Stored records
◇ ◇ ◇ ◇ ◇ ◇ ◇

(* ===== verification/SaltChecker.v ===== *)
(** * Replay protection ([src/shadowsocks/timed_salt_checker.rs])

    The set of recently seen salts, kept as keyed hashes in 16 shards, each a
    hash set plus an expiry queue.  The keyed hash ([RandomState::hash_one]) is
    a parameter; an [Instant] is a number of nanoseconds.  The specification is
    the checker one would write without a memory concern: remember every
    accepted salt with its time, and accept a salt iff no remembered one with
    the same hash is within the window and the shard holds fewer than 8192
    salts of the window.  The implementation is shown to make the same
    decisions on every trace. *)
From S2P Require Import Prelude.
Local Open Scope Z_scope.

Module Salt.

Definition SHARD_COUNT : nat := 16.
Definition MAX_ENTRIES_PER_SHARD : nat := Z.to_nat 8192.

Record Shard := mkShard { seen : gset Z; order : list (Z * Z) }.
Definition Shard_default : Shard := mkShard ∅ [].

Record TimedSaltChecker := mkChecker { shards : list Shard; timeout : Z }.

Definition new (timeout_secs : Z) : TimedSaltChecker :=
  mkChecker (replicate SHARD_COUNT Shard_default) (timeout_secs * 10 ^ 9).

Definition shard_index (digest : Z) : nat := Z.to_nat (Z.land digest 15).

(** [Instant::duration_since], which saturates at zero. *)
Definition duration_since (now earlier : Z) : Z := Z.max 0 (now - earlier).

(** The [while let Some(..) = shard.order.front()] loop. *)
Fixpoint expire (timeout now : Z) (seen : gset Z) (order : list (Z * Z)) : Shard :=
  match order with
  | (seen_at, key) :: rest =>
      if duration_since now seen_at <? timeout then mkShard seen order
      else expire timeout now (seen ∖ {[key]}) rest
  | [] => mkShard seen []
  end.

Definition check_shard (timeout now digest : Z) (s : Shard) : bool * Shard :=
  let s := expire timeout now (seen s) (order s) in
  if bool_decide (digest ∈ seen s) then (false, s)
  else if (MAX_ENTRIES_PER_SHARD <=? size (seen s))%nat then (false, s)
  else (true, mkShard ({[digest]} ∪ seen s) (order s ++ [(now, digest)])).

Definition insert_and_check (hash_one : bytes → Z) (c : TimedSaltChecker) (now : Z)
    (salt : bytes) : bool * TimedSaltChecker :=
  let digest := hash_one salt in
  let i := shard_index digest in
  let s := default Shard_default (shards c !! i) in
  let '(ok, s) := check_shard (timeout c) now digest s in
  (ok, mkChecker (<[i := s]> (shards c)) (timeout c)).

(** ** The specification: a log of everything accepted *)

Definition within (timeout now : Z) (e : Z * Z) : bool := duration_since now (fst e) <? timeout.

(** The accepted salts of shard [i] that are still in the window. *)
Definition live (timeout now : Z) (i : nat) (log : list (Z * Z)) : list (Z * Z) :=
  filter (λ e, within timeout now e = true ∧ shard_index (snd e) = i) log.

Definition spec_check (hash_one : bytes → Z) (timeout : Z) (log : list (Z * Z)) (now : Z)
    (salt : bytes) : bool * list (Z * Z) :=
  let digest := hash_one salt in
  let l := live timeout now (shard_index digest) log in
  if negb (bool_decide (digest ∈ l.*2)) && (length l <? MAX_ENTRIES_PER_SHARD)%nat
  then (true, log ++ [(now, digest)])
  else (false, log).

(** Runs: the decisions on a list of (time, salt) checks. *)
Fixpoint run (hash_one : bytes → Z) (c : TimedSaltChecker) (l : list (Z * bytes)) : list bool :=
  match l with
  | [] => []
  | (now, salt) :: l =>
      let '(ok, c) := insert_and_check hash_one c now salt in ok :: run hash_one c l
  end.
Fixpoint spec_run (hash_one : bytes → Z) (timeout : Z) (log : list (Z * Z))
    (l : list (Z * bytes)) : list bool :=
  match l with
  | [] => []
  | (now, salt) :: l =>
      let '(ok, log) := spec_check hash_one timeout log now salt in
      ok :: spec_run hash_one timeout log l
  end.

(** ** Lemmas *)

Lemma salt_shard_lt d : (shard_index d < SHARD_COUNT)%nat.
Proof.
  unfold shard_index, SHARD_COUNT. change 15 with (Z.ones 4).
  rewrite Z.land_ones by lia. pose proof (Z.mod_pos_bound d (2 ^ 4)). lia.
Qed.

Definition times_le (l : list (Z * Z)) : Prop := StronglySorted Z.le (l.*1).

(** A shard that has the right content: the queue is in time order without
    repeated keys, and the set holds the keys of the queue. *)
Record shard_ok (s : Shard) : Prop := {
  ok_seen : seen s = list_to_set ((order s).*2);
  ok_nodup : NoDup ((order s).*2);
  ok_sorted : times_le (order s);
}.

Lemma within_mono timeout now a b :
  a ≤ b → duration_since now a <? timeout = true → duration_since now b <? timeout = true.
Proof. unfold duration_since. rewrite !Z.ltb_lt. lia. Qed.

(** Expiring from the front removes exactly what is out of the window. *)
Lemma expire_spec timeout now s :
  shard_ok s →
  let s' := expire timeout now (seen s) (order s) in
  shard_ok s' ∧ order s' = filter (λ e, within timeout now e = true) (order s).
Proof.
  destruct s as [sn od]. intros [Hs Hn Ht]. simpl in *. subst sn.
  induction od as [|[a k] od IH]; [split; [by split|done]|].
  cbn [fmap list_fmap expire] in *. apply NoDup_cons in Hn as [Hk Hn].
  inversion Ht as [|?? Ht' Ha]; subst. simpl in *.
  destruct (duration_since now a <? timeout) eqn:E.
  - split; [split; [done|by apply NoDup_cons|done]|]. simpl. symmetry. apply filter_all.
    apply Forall_cons. split; [done|]. apply Forall_forall. intros [b k'] Hb.
    apply (within_mono timeout now a); [|done].
    rewrite Forall_forall in Ha. apply (Ha b). apply list_elem_of_fmap. by exists (b, k').
  - replace (({[k]} ∪ list_to_set od.*2) ∖ {[k]} : gset Z) with (list_to_set od.*2 : gset Z)
      by (apply leibniz_equiv; intros x;
          rewrite elem_of_difference, elem_of_union, !elem_of_singleton, !elem_of_list_to_set;
          naive_solver).
    destruct (IH Hn Ht') as [H1 H2]. split; [done|]. rewrite H2, filter_cons.
    rewrite decide_False; [done|]. unfold within. simpl. congruence.
Qed.

Lemma times_le_snoc l now d :
  times_le l → Forall (λ e, fst e ≤ now) l → times_le (l ++ [(now, d)]).
Proof.
  unfold times_le. intros Ht Hb. rewrite fmap_app. apply StronglySorted_app. split_and!.
  - intros a b (e&->&He)%list_elem_of_fmap Hb'. simpl in Hb'.
    apply list_elem_of_singleton in Hb' as ->. rewrite Forall_forall in Hb. by apply Hb.
  - done.
  - repeat constructor.
Qed.

(** The checker and the log agree at time [T]: each queue is what is left of
    its shard's part of the log once entries expired by [T] are dropped. *)
Record agrees (c : TimedSaltChecker) (log : list (Z * Z)) (T : Z) : Prop := {
  ag_length : length (shards c) = SHARD_COUNT;
  ag_times : times_le log ∧ Forall (λ e, fst e ≤ T) log;
  ag_shards i s : shards c !! i = Some s →
    shard_ok s ∧ ∃ dead, filter (λ e, shard_index (snd e) = i) log = dead ++ order s ∧
                         Forall (λ e, within (timeout c) T e = false) dead;
}.

Lemma live_app timeout now i log :
  live timeout now i log =
  filter (λ e, within timeout now e = true) (filter (λ e, shard_index (snd e) = i) log).
Proof. unfold live. by rewrite list_filter_filter. Qed.

Lemma within_expired timeout T now e :
  T ≤ now → within timeout T e = false → within timeout now e = false.
Proof. unfold within, duration_since. rewrite !Z.ltb_ge. lia. Qed.

(** After expiry the queue is the live part of the log. *)
Lemma expired_shard_live c log T now i s :
  agrees c log T → T ≤ now → shards c !! i = Some s →
  let s' := expire (timeout c) now (seen s) (order s) in
  shard_ok s' ∧ order s' = live (timeout c) now i log ∧
  ∃ dead, filter (λ e, shard_index (snd e) = i) log = dead ++ order s' ∧
          Forall (λ e, within (timeout c) now e = false) dead.
Proof.
  intros Hag Hle Hs s'. destruct (ag_shards _ _ _ Hag _ _ Hs) as (Hok&dead&Hd&Hdead).
  destruct (expire_spec (timeout c) now s Hok) as [Hok' Ho]. fold s' in Hok', Ho.
  assert (Forall (λ e, within (timeout c) now e = false) dead) as Hdead'.
  { eapply Forall_impl; [exact Hdead|]. intros e. by apply within_expired. }
  assert (order s' = live (timeout c) now i log) as Hl.
  { rewrite live_app, Hd, filter_app, Ho. rewrite (filter_none _ dead); [done|].
    eapply Forall_impl; [exact Hdead'|]. intros e He. simpl. congruence. }
  split_and!; [done|done|]. rewrite Hd, Ho. clear -Hdead' Hok.
  exists (dead ++ filter (λ e, within (timeout c) now e = false) (order s)).
  destruct Hok as [_ _ Ht]. split.
  - rewrite <- (assoc_L (++)). f_equal. induction (order s) as [|e l IH]; [done|].
    inversion Ht as [|?? Ht' Ha]; subst. rewrite !filter_cons.
    destruct (within (timeout c) now e) eqn:E.
    + rewrite decide_False, decide_True by congruence.
      assert (Forall (λ e, within (timeout c) now e = true) l) as Hall.
      { apply Forall_forall. intros e' He'. apply (within_mono _ _ (fst e)); [|done].
        rewrite Forall_forall in Ha. apply Ha. by apply list_elem_of_fmap_2. }
      rewrite (filter_all _ l Hall), (filter_none _ l); [done|].
      eapply Forall_impl; [exact Hall|]. simpl. congruence.
    + rewrite decide_True, decide_False by congruence. simpl. f_equal. by apply IH.
  - apply Forall_app. split; [done|]. apply Forall_forall.
    intros e [He _]%list_elem_of_filter. done.
Qed.

Lemma size_list_to_set (l : list Z) : NoDup l → size (list_to_set l : gset Z) = length l.
Proof.
  induction 1 as [|x l Hx _ IH]; [done|]. simpl.
  rewrite size_union by (rewrite <- (elem_of_list_to_set (C := gset Z)) in Hx; set_solver).
  by rewrite size_singleton, IH.
Qed.

Lemma check_agrees hash_one c log T now salt :
  agrees c log T → T ≤ now →
  let '(ok, c') := insert_and_check hash_one c now salt in
  let '(ok', log') := spec_check hash_one (timeout c) log now salt in
  ok = ok' ∧ timeout c' = timeout c ∧ agrees c' log' now.
Proof.
  intros Hag Hle. unfold insert_and_check, spec_check.
  set (d := hash_one salt). set (i := shard_index d).
  destruct (lookup_lt_is_Some_2 (shards c) i) as [s Hs].
  { rewrite (ag_length _ _ _ Hag). apply salt_shard_lt. }
  rewrite Hs. simpl default. unfold check_shard.
  destruct (expired_shard_live c log T now i s Hag Hle Hs) as (Hok&Ho&Hdead).
  set (s' := expire (timeout c) now (seen s) (order s)) in *. rewrite <- Ho.
  assert (d ∈ seen s' ↔ d ∈ (order s').*2) as Hmem.
  { rewrite (ok_seen _ Hok). apply elem_of_list_to_set. }
  assert (size (seen s') = length (order s')) as Hsize.
  { rewrite (ok_seen _ Hok), size_list_to_set, length_fmap; [done|apply Hok]. }
  assert (∀ s'' log', shard_ok s'' → times_le log' → Forall (λ e, fst e ≤ now) log' →
    (∃ dead, filter (λ e, shard_index (snd e) = i) log' = dead ++ order s'' ∧
             Forall (λ e, within (timeout c) now e = false) dead) →
    (∀ j, j ≠ i → filter (λ e, shard_index (snd e) = j) log' =
                  filter (λ e, shard_index (snd e) = j) log) →
    agrees (mkChecker (<[i := s'']> (shards c)) (timeout c)) log' now) as Hstep.
  { intros s'' log' Hok'' Ht Hb Hd Hj. constructor; simpl.
    - rewrite length_insert. apply Hag.
    - done.
    - intros j x Hx. destruct (decide (j = i)) as [->|Hji].
      + rewrite list_lookup_insert_eq in Hx by (eapply lookup_lt_Some; exact Hs).
        injection Hx as <-. done.
      + rewrite list_lookup_insert_ne in Hx by done.
        destruct (ag_shards _ _ _ Hag _ _ Hx) as (?&dead&Hdj&Hdd). split; [done|].
        exists dead. rewrite Hj by done. split; [done|].
        eapply Forall_impl; [exact Hdd|]. intros e. by apply within_expired. }
  destruct (ag_times _ _ _ Hag) as [Ht Hb].
  assert (Forall (λ e, fst e ≤ now) log) as Hb'.
  { eapply Forall_impl; [exact Hb|]. simpl. lia. }
  rewrite (bool_decide_ext _ _ Hmem), Hsize.
  case_bool_decide as Hd; cbn [negb andb]; [split_and!; [done..|by apply Hstep]|].
  destruct (decide (length (order s') < MAX_ENTRIES_PER_SHARD)%nat) as [El|El].
  2:{ rewrite (proj2 (Nat.ltb_ge _ _)), (proj2 (Nat.leb_le _ _)) by lia.
      split_and!; [done..|by apply Hstep]. }
  rewrite (proj2 (Nat.ltb_lt _ _)), (proj2 (Nat.leb_gt _ _)) by lia.
  split_and!; [done..|]. apply Hstep.
  - destruct Hok as [Hk1 Hk2 Hk3]. constructor; simpl; rewrite ?fmap_app; simpl.
    + rewrite list_to_set_app_L, <- Hk1. set_solver.
    + apply NoDup_app. split_and!; [done| |apply NoDup_singleton]. set_solver.
    + apply times_le_snoc; [done|]. rewrite Ho. apply Forall_forall.
      intros e [_ He]%list_elem_of_filter. rewrite Forall_forall in Hb'. by apply Hb'.
  - by apply times_le_snoc.
  - apply Forall_app. split; [done|]. by apply Forall_singleton.
  - destruct Hdead as (dead&Hd1&Hd2). exists dead. split; [|done].
    rewrite filter_app, Hd1, <- (assoc_L (++)). f_equal. simpl. f_equal.
    by rewrite filter_cons, decide_True.
  - intros j Hj. rewrite filter_app, (filter_none _ [_]), app_nil_r; [done|].
    apply Forall_singleton. simpl. by intros <-.
Qed.

Lemma new_agrees timeout_secs T : agrees (new timeout_secs) [] T.
Proof.
  constructor; [done|split; [constructor|done]|].
  intros i s (->&_)%lookup_replicate. split; [split; [done|constructor|constructor]|].
  by exists [].
Qed.

Lemma run_agrees hash_one c log T l :
  agrees c log T → Forall (λ e, T ≤ fst e) l → StronglySorted Z.le (l.*1) →
  run hash_one c l = spec_run hash_one (timeout c) log l.
Proof.
  revert c log T. induction l as [|[now salt] l IH]; intros c log T Hag HT Hs; [done|].
  inversion Hs as [|?? Hs' Hn]; subst. inversion HT as [|?? HT0 HT']; subst. simpl in *.
  pose proof (check_agrees hash_one c log T now salt Hag HT0) as Hc.
  destruct (insert_and_check hash_one c now salt) as [ok c'].
  destruct (spec_check hash_one (timeout c) log now salt) as [ok' log'].
  destruct Hc as (->&<-&Hag'). f_equal. apply (IH c' log' now); [done| |done].
  by rewrite Forall_fmap in Hn.
Qed.

(** The sharded checker with its expiry queues makes the decisions of the
    plain log on every trace of checks in time order, for every hash: a salt
    whose hash was accepted within the window is always refused (no unexpired
    entry is ever evicted), one that was not is accepted while its shard has
    fewer than 8192 salts in the window, and a full shard refuses. *)
Theorem checker_refines_log hash_one timeout_secs l :
  StronglySorted Z.le (l.*1) →
  run hash_one (new timeout_secs) l = spec_run hash_one (timeout_secs * 10 ^ 9) [] l.
Proof.
  intros Hs. destruct l as [|[t0 salt] l']; [done|].
  apply (run_agrees _ (new timeout_secs) [] t0); [apply new_agrees| |done].
  inversion Hs as [|?? _ Hn]; subst. constructor; [done|]. by rewrite Forall_fmap in Hn.
Qed.

Lemma checker_refines_log_witness :
  let hash_one (b : bytes) := fold_right Z.add 0 b in
  let l := [(0, [1]); (5, [1]); (10 * 10 ^ 9, [2]); (59 * 10 ^ 9, [1]); (60 * 10 ^ 9, [1])] in
  run hash_one (new 60) l = spec_run hash_one (60 * 10 ^ 9) [] l ∧
  run hash_one (new 60) l = [true; false; true; false; true].
Proof.
  intros hash_one l. split; [|vm_compute; reflexivity].
  apply checker_refines_log. repeat (constructor || (simpl; lia)).
Defined.

End Salt.
(* ===== verification/Buf.v ===== *)
(** * Growable byte buffers (the [bytes] crate)

    The frame codecs read and write [bytes::BytesMut] through [Buf] and
    [BufMut].  The crate is not part of the source, so a buffer is any type with
    the operations the codecs use ([Buf]), assumed to behave as documented
    ([BufLaws]); [list_buf] is an instance.  Code that takes [&mut BytesMut] is
    a computation [io b A] that returns a result or an error and, in either
    case, the buffer it leaves behind.  [steps m cs r cs'] says that [m], run on
    any buffer holding [cs], ends with [r] and leaves [cs']. *)
From S2P Require Import Prelude.
Local Open Scope Z_scope.

Class Buf (b : Type) := {
  (* the unread bytes: [chunk], [len] and indexing are functions of them *)
  contents : b → bytes;
  with_capacity : nat → b;
  clear : b → b;
  copy_to_slice : nat → b → outcome bytes * b;
  (* [BytesMut::split_to], frozen *)
  split_to : nat → b → outcome bytes * b;
  advance : nat → b → outcome unit * b;
  put_slice : bytes → b → b;
  (* [buf[i..i + xs.len()].copy_from_slice(xs)] *)
  write_range : nat → bytes → b → outcome unit * b }.

(** Documented behaviour: reading or skipping more than [remaining()] panics,
    otherwise the bytes are consumed from the front; writing appends. *)
Class BufLaws (b : Type) `{Buf b} := {
  with_capacity_ok : ∀ n, contents (with_capacity n) = [];
  clear_ok : ∀ x, contents (clear x) = [];
  copy_to_slice_ok : ∀ n x, (n ≤ length (contents x))%nat →
    (copy_to_slice n x).1 = Ok (take n (contents x)) ∧
    contents (copy_to_slice n x).2 = drop n (contents x);
  copy_to_slice_short : ∀ n x, (length (contents x) < n)%nat → (copy_to_slice n x).1 = Panic;
  split_to_ok : ∀ n x, (n ≤ length (contents x))%nat →
    (split_to n x).1 = Ok (take n (contents x)) ∧
    contents (split_to n x).2 = drop n (contents x);
  split_to_short : ∀ n x, (length (contents x) < n)%nat → (split_to n x).1 = Panic;
  advance_ok : ∀ n x, (n ≤ length (contents x))%nat →
    (advance n x).1 = Ok tt ∧ contents (advance n x).2 = drop n (contents x);
  advance_short : ∀ n x, (length (contents x) < n)%nat → (advance n x).1 = Panic;
  put_slice_ok : ∀ xs x, contents (put_slice xs x) = contents x ++ xs;
  write_range_ok : ∀ pre old post xs x,
    contents x = pre ++ old ++ post → length old = length xs →
    (write_range (length pre) xs x).1 = Ok tt ∧
    contents (write_range (length pre) xs x).2 = pre ++ xs ++ post }.

#[global] Instance list_buf : Buf bytes := {|
  contents x := x;
  with_capacity _ := [];
  clear _ := [];
  copy_to_slice n x := if (n <=? length x)%nat then (Ok (take n x), drop n x) else (Panic, x);
  split_to n x := if (n <=? length x)%nat then (Ok (take n x), drop n x) else (Panic, x);
  advance n x := if (n <=? length x)%nat then (Ok tt, drop n x) else (Panic, x);
  put_slice xs x := x ++ xs;
  write_range i xs x :=
    if (i + length xs <=? length x)%nat
    then (Ok tt, take i x ++ xs ++ drop (i + length xs) x) else (Panic, x) |}.

#[global] Instance list_buf_laws : BufLaws bytes.
Proof.
  split; simpl.
  - done.
  - done.
  - intros n x H. by rewrite (proj2 (Nat.leb_le _ _) H).
  - intros n x H. by rewrite (proj2 (Nat.leb_gt _ _) H).
  - intros n x H. by rewrite (proj2 (Nat.leb_le _ _) H).
  - intros n x H. by rewrite (proj2 (Nat.leb_gt _ _) H).
  - intros n x H. by rewrite (proj2 (Nat.leb_le _ _) H).
  - intros n x H. by rewrite (proj2 (Nat.leb_gt _ _) H).
  - done.
  - intros pre old post xs x -> Hl. rewrite (proj2 (Nat.leb_le _ _)).
    2: { rewrite !length_app. lia. }
    simpl. split; [done|]. rewrite take_app_length, <- Hl. f_equal. f_equal.
    by rewrite app_assoc, drop_app_length' by (rewrite length_app; lia).
Qed.

(** ** Computations on a buffer *)
Definition io (b A : Type) : Type := b → outcome A * b.

#[global] Instance io_ret b : MRet (io b) := λ A a x, (Ok a, x).
#[global] Instance io_bind b : MBind (io b) := λ A C f m x,
  match m x with
  | (Ok a, x) => f a x
  | (Err e, x) => (Err e, x)
  | (Panic, x) => (Panic, x)
  end.

(** A result computed without the buffer, [?] included. *)
Definition lift {b A} (o : outcome A) : io b A := λ x, (o, x).

Section ops.
Context {b : Type} `{Buf b}.

Definition peek : io b bytes := λ x, (Ok (contents x), x).
Definition get_bytes (n : nat) : io b bytes := copy_to_slice n.
Definition split (n : nat) : io b bytes := split_to n.
Definition get_u8 : io b Z := bs ← get_bytes 1; mret (be_decode bs).
Definition get_u16 : io b Z := bs ← get_bytes 2; mret (be_decode bs).
Definition skip (n : nat) : io b unit := advance n.
Definition put (xs : bytes) : io b unit := λ x, (Ok tt, put_slice xs x).
Definition put_u8 (z : Z) : io b unit := put (be_encode 1 z).
Definition put_u16 (z : Z) : io b unit := put (be_encode 2 z).
Definition put_u32 (z : Z) : io b unit := put (be_encode 4 z).
Definition write_at (i : nat) (xs : bytes) : io b unit := write_range i xs.

(** ** Reasoning on contents *)
Definition steps {A} (m : io b A) (cs : bytes) (r : outcome A) (cs' : bytes) : Prop :=
  ∀ x, contents x = cs → (m x).1 = r ∧ contents (m x).2 = cs'.

Definition panics {A} (m : io b A) (cs : bytes) : Prop :=
  ∀ x, contents x = cs → (m x).1 = Panic.

Lemma steps_ret {A} (a : A) cs : steps (mret a) cs (Ok a) cs.
Proof. by intros x <-. Qed.
Lemma steps_lift {A} (o : outcome A) cs : steps (lift o) cs o cs.
Proof. by intros x <-. Qed.
Lemma steps_peek cs : steps peek cs (Ok cs) cs.
Proof. by intros x <-. Qed.

Lemma steps_bind {A C} (m : io b A) (f : A → io b C) cs a cs1 r cs2 :
  steps m cs (Ok a) cs1 → steps (f a) cs1 r cs2 → steps (m ≫= f) cs r cs2.
Proof.
  intros Hm Hf x Hx. unfold mbind, io_bind. destruct (Hm x Hx) as [H1 H2].
  destruct (m x) as [o x']. simpl in *. subst o. by apply Hf.
Qed.
Lemma steps_bind_err {A C} (m : io b A) (f : A → io b C) cs e cs1 :
  steps m cs (Err e) cs1 → steps (m ≫= f) cs (Err e) cs1.
Proof.
  intros Hm x Hx. unfold mbind, io_bind. destruct (Hm x Hx) as [H1 H2].
  destruct (m x) as [o x']. simpl in *. by subst o.
Qed.
Lemma panics_bind {A C} (m : io b A) (f : A → io b C) cs : panics m cs → panics (m ≫= f) cs.
Proof.
  intros Hm x Hx. unfold mbind, io_bind. specialize (Hm x Hx).
  destruct (m x) as [o x']. simpl in *. by subst o.
Qed.
Lemma panics_after {A C} (m : io b A) (f : A → io b C) cs a cs1 :
  steps m cs (Ok a) cs1 → panics (f a) cs1 → panics (m ≫= f) cs.
Proof.
  intros Hm Hf x Hx. unfold mbind, io_bind. destruct (Hm x Hx) as [H1 H2].
  destruct (m x) as [o x']. simpl in *. subst o. by apply Hf.
Qed.

Context `{!BufLaws b}.

Lemma steps_get_bytes xs cs : steps (get_bytes (length xs)) (xs ++ cs) (Ok xs) cs.
Proof.
  intros x Hx. unfold get_bytes. destruct (copy_to_slice_ok (length xs) x) as [H1 H2].
  { rewrite Hx, length_app. lia. }
  by rewrite H1, H2, Hx, take_app_length, drop_app_length.
Qed.

Lemma steps_split n xs cs : length xs = n → steps (split n) (xs ++ cs) (Ok xs) cs.
Proof.
  intros <- x Hx. unfold split. destruct (split_to_ok (length xs) x) as [H1 H2].
  { rewrite Hx, length_app. lia. }
  by rewrite H1, H2, Hx, take_app_length, drop_app_length.
Qed.

Lemma be_decode_1 z : be_decode [z] = z.
Proof. unfold be_decode. simpl. unfold be_step. lia. Qed.

Lemma steps_get_u8 z cs : steps get_u8 (z :: cs) (Ok z) cs.
Proof.
  eapply steps_bind; [apply (steps_get_bytes [z])|]. rewrite be_decode_1. apply steps_ret.
Qed.

Lemma steps_get_u16 z cs : in_width 16 z → steps get_u16 (be_encode 2 z ++ cs) (Ok z) cs.
Proof.
  intros Hz. eapply steps_bind.
  - pose proof (steps_get_bytes (be_encode 2 z) cs) as Hg. rewrite length_be_encode in Hg. apply Hg.
  - rewrite be_decode_encode_small by done. apply steps_ret.
Qed.

Lemma panics_get_bytes n cs : (length cs < n)%nat → panics (get_bytes n) cs.
Proof. intros Hl x Hx. apply copy_to_slice_short. by rewrite Hx. Qed.
Lemma panics_get_u16 cs : (length cs < 2)%nat → panics get_u16 cs.
Proof. intros Hl. by apply panics_bind, panics_get_bytes. Qed.

Lemma steps_skip n xs cs : length xs = n → steps (skip n) (xs ++ cs) (Ok tt) cs.
Proof.
  intros <- x Hx. unfold skip. destruct (advance_ok (length xs) x) as [H1 H2].
  { rewrite Hx, length_app. lia. }
  by rewrite H1, H2, Hx, drop_app_length.
Qed.

Lemma steps_put xs cs : steps (put xs) cs (Ok tt) (cs ++ xs).
Proof. intros x <-. by rewrite <- put_slice_ok. Qed.

Lemma steps_write_at pre old post xs :
  length old = length xs →
  steps (write_at (length pre) xs) (pre ++ old ++ post) (Ok tt) (pre ++ xs ++ post).
Proof. intros Hl x Hx. by eapply write_range_ok. Qed.

End ops.

(** One step of a computation whose first action is known to succeed. *)
Tactic Notation "step_with" uconstr(lem) := eapply steps_bind; [apply lem|cbv beta].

◇ ◇ ◇ ◇ ◇ ◇ ◇

TASK OBJECTIVE ::
Repeat exactly, please, each line from the beginning of the data through the line with "The set of recently" in it, and only those lines.

RESULT FOR THIS TASK ::
(* ===== verification/SaltChecker.v ===== *)
(** * Replay protection ([src/shadowsocks/timed_salt_checker.rs])

    The set of recently seen salts, kept as keyed hashes in 16 shards, each a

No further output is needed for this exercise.